The rest of the period remained scoreless, and the two teams took the tilt into OT. When others question Ovechkin’s ability to perform in clutch moments, he continues to silence the crowd. His legacy as the league’s most dynamic and prolific scorer of our generation will never be fully recognized unless he wins himself some new jewelry and a sip from Lord Stanley’s cup, and that’s a fair criterion for someone of his caliber. But greatness appears in the fourth quarter or overtime of a game far too often because that’s when you find out who has the ice in their veins and who doesn’t. Ovechkin scored the OT winner, his 64th game winning goal — 9th among all active players (he’s by far the youngest in the top 10) sending DC into an uproar.

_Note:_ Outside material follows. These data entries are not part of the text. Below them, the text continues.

(* ===== verification/EvmTerminate.v ===== *)
(** * Runs end when the gas is spent

    The metering lemmas put together: what the operations of every table promise, one
    round of the loop, the loop, and the calls at the top. *)

From S2P Require Import Prelude Bytes Params RlpEncode RlpRaw Common AccessList.
From S2P Require Import StateDB EvmWord EvmBase Precompiles EvmState EvmCalls EvmGas EvmOps EvmTables EvmRun.
From S2P Require Import EvmSample EvmFrame EvmMeter.

Section tables.
Context {Cr : Crypto} {NC : NativeCrypto} {DB : Database} {U : Uint256} {GR : GoRuntime}.
Variable evm : EVM.
Variable run : run_fun.
Variable par : bool.
Variable enough : Z → Prop.

Implicit Types (o : operation) (op : OpCode).

Definition valued op : bool := match op with CALL | CALLCODE => true | _ => false end.

(** The operations whose only price is the dynamic one. *)
Definition dynamic_price op : bool := match op with EXP | SSTORE | SLOAD | LOG _ => true | _ => false end.

(** An operation that ends the frame when it runs. *)
Definition halting o : Prop :=
  executeAL o = None ∧ ∀ f, execute o = Some f → judge same_gas (λ r, is_Some r.2) f.

Record op_meters op o : Prop := {
  om_const : 0 <= constantGas o;
  om_dyn : ∀ g, dynamicGas o = Some g → pays (λ _ _, True) g;
  om_exec : ∀ f, execute o = Some f → judge same_gas (λ _, True) f;
  om_call : is_call op = true → ∀ f, executeAL o = Some f →
    calls_with enough (call_bound (valued op)) (f par) ∧ is_Some (dynamicGas o) ∧ 1 <= constantGas o;
  om_call_dyn : is_call op = true → ∀ g, dynamicGas o = Some g → pays (call_need (valued op) (2 ^ 64)) g;
  om_create : is_create op = true → ∀ f, executeAL o = Some f → creates enough (f par);
  om_price : 1 <= constantGas o ∨
    if dynamic_price op then ∃ g, dynamicGas o = Some g ∧ pays (λ _ c, 1 <= c) g else halting o;
}.

Definition table_meters (jt : JumpTable) : Prop := ∀ op, op_meters op (jt op).

Lemma pays_any need G : pays need G → pays (λ _ _, True) G.
Proof. by apply pays_weaken. Qed.
Lemma pays_cost lo (G : gasFunc) : (∀ n, 0 <= n → judge (charged n) (cost lo) (G n)) → pays (λ _ _, True) G.
Proof. intros H. eapply pays_any, costs_pays, H. Qed.

(** Operations that are neither calls nor creations. *)
Lemma simple_meters op f gas x y :
  judge same_gas (λ _, True) f → 0 <= gas →
  (1 <= gas ∨ dynamic_price op = false ∧ judge same_gas (λ r, is_Some r.2) f) →
  op_meters op (simple f gas x y).
Proof.
  intros Hf Hg Hp. constructor; simpl; try done.
  - by intros ? [= <-].
  - destruct Hp as [|[-> Hh]]; [by left|right]. split; [done|by intros ? [= <-]].
Qed.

His league leading 39th goal of the season finally put the finishing touches on a game the Caps struggled for three periods to put out of reach. In doing so, he clinched a must-win game because if these Capitals want to contend for a decent seed let alone a playoff spot, these are the types of games they need to win.
On Tuesday, the least-in-the-East Islanders come to town to try and end the Caps two game win streak. It’s going to take divine intervention or a miracle to deter Ovechkin from the rhythm he has found himself in, but with the Islanders playoff hopes still hanging by a thread a desperation upset isn’t out of the question.